Los edificios inteligentes están tan atentos a las necesidades de sus habitantes que se adelantan a ellas. Para eso, tienen que dotarse de sentidos (y sensores) que midan a cada instante lo que pasa a su alrededor...

El Internet de las cosas ya no es cosa de futuro, pero algunos investigadores se han empeñado en que no se vea. Un equipo de la Universidad Tecnológica de Eindhoven (Países Bajos) encabezado por un estudiante de doctorado, Han Gao, ha creado el sensor de temperatura más pequeño del mundo: apenas dos milímetros cuadrados y el peso de un grano de sal. Sin embargo, si sus autores tuvieran que presentarlo a un concurso, no lo harían por ninguna de esos dos récords, sino por su autonomía: para funcionar no precisa más energía que la que recibe del wifi con el que se comunica (en su pequeñez hay sitio para una antena y un router).

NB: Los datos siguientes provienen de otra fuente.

Definition guardEmbeddingDimChange (s : ConfigService) (ns : string) (req : UpsertRequest) : M W error :=
  match uq_EmbeddingDim req with
  | None => ret []
  | Some dim =>
      if negb (cs_checker s) || negb (bool_decide (uq_ProvisionAPIKey req = "")) then ret []
      else
        let! current := Get Pool ns in
        match current with
        | inr e => ret e
        | inl None => ret []
        | inl (Some current) =>
            if (cfg_EmbeddingDim current =? dim)%Z then ret []
            else
              let! ' (exists_, e) := DenseCollectionsExist ns (cfg_Generation current) in
              if negb (nil_err e) then ret e
              else ret (if exists_ : bool then [ErrEmbeddingDimLocked] else [])
        end
  end.

(** The requested dimension, then the stored one, then the schema's. *)
Definition stored_dim (r : Repository) (ns : string) : M W (Z + error) :=
  let! current := Get r ns in
  ret (match current with
       | inr e => inr e
       | inl (Some c) => inl (if (0 <? cfg_EmbeddingDim c)%Z then cfg_EmbeddingDim c else schemaEmbeddingDim)
       | inl None => inl schemaEmbeddingDim
       end).

Definition effective_dim (r : Repository) (ns : string) (requestedDim : option Z) : M W (Z + error) :=
  match requestedDim with
  | Some d => if (0 <? d)%Z then ret (inl d) else stored_dim r ns
  | None => stored_dim r ns
  end.

Definition build_strategy (s : ConfigService) (req : UpdateCatalogRequest) : Strategy + error :=
  Build (cs_registry s) (cq_StrategyID req) (cq_StrategyVersion req) (params_of_json (map_to_list <$> cq_Params req)).

Definition validateCatalogStrategy (s : ConfigService) (ns : string) (req : UpdateCatalogRequest) (requestedDim : option Z) : M W error :=
  if negb (cq_Enabled req) then ret []
  else if bool_decide (cq_StrategyID req = "") || bool_decide (cq_StrategyVersion req = "") then ret [ErrStrategyRequired]
  else
    match build_strategy s req with
    | inr e => ret e
    | inl strategy =>
        let! d := effective_dim Pool ns requestedDim in
        ret (match d with
             | inr e => e
             | inl dim => if (st_Dim strategy =? dim)%Z then [] else [ErrDimensionMismatch]
             end)
    end.

(** The catalog half of an upsert that selects the catalog source. *)
Definition catalog_half (req : UpsertRequest) : option UpdateCatalogRequest :=
  if decide (uq_DenseSource req = Some DenseSourceCatalog) then
    Some {| cq_Enabled := true; cq_StrategyID := default "" (uq_CatalogStrategyID req);
            cq_StrategyVersion := default "" (uq_CatalogStrategyVersion req); cq_Params := uq_CatalogStrategyParams req;
            cq_MaxAttempts := 0; cq_MaxContentBytes := 0 |}
  else None.

Definition base_half (req : UpsertRequest) : UpsertRequest :=
  if decide (uq_DenseSource req = Some DenseSourceCatalog) then with_source None req else req.

Definition requested_dim (req : UpsertRequest) : option Z :=
  if negb (bool_decide (uq_ProvisionAPIKey req = "")) && negb (bool_decide (is_Some (uq_EmbeddingDim req)))
  then Some schemaEmbeddingDim else uq_EmbeddingDim req.

(** Only the writer whose hash landed hands out its plaintext. *)
Definition first_key (ns : string) (cfg : Config) : M W (option UpsertResponse * error) :=
  let resp key := {| ur_Namespace := cfg_Namespace cfg; ur_Generation := cfg_Generation cfg; ur_UpdatedAt := cfg_UpdatedAt cfg;
                     ur_APIKey := key |} in
  if negb (bool_decide (cfg_APIKeyHash cfg = "")) then ret (Some (resp ""), [])
  else
    let! k := generateAPIKey in
    match k with
    | inr e => ret (None, e)
    | inl (plaintext, hash) =>
        let! won := SetAPIKeyHash Pool ns hash in
        ret (match won with
             | inr e => (None, e)
             | inl won => (Some (resp (if won : bool then plaintext else "")), [])
             end)
    end.

Definition upsertActive (s : ConfigService) (ns : string) (req : UpsertRequest) : M W (option UpsertResponse * error) :=
  let! e := (match catalog_half req with
             | Some cq => validateCatalogStrategy s ns cq (requested_dim req)
             | None => ret []
             end) in
  if negb (nil_err e) then ret (None, e)
  else
    let! r := UpsertWithCatalog ns (base_half req) (catalog_half req) in
    match r with
    | inr e => ret (None, e)
    | inl cfg => first_key ns cfg
    end.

El nuevo dispositivo resultará útil sobre todo en domótica. Los sensores podrán instalarse en las paredes o el mobiliario de una casa para medir con precisión la eficiencia de la calefacción o el aire acondicionado. También servirá para medir la temperatura de las diversas partes de la maquinaria en una fábrica o la superficie de un neumático en un vehículo en marcha. En el ámbito de la salud, el sensor podrá tomar de continuo la temperatura corporal de una persona. Y, con una pequeña adaptación, podría mutar sus capacidades para medir, además del calor, la luz, la humedad o la proximidad de otro objeto.
A pesar de su aplicación y tamaño, "Energía cero" es la expresión que, casi como un eslogan, abandera el director del Centro de Tecnología sin Cables, Peter Baltus, para referirse al nuevo dispositivo que él y su equipo han creado.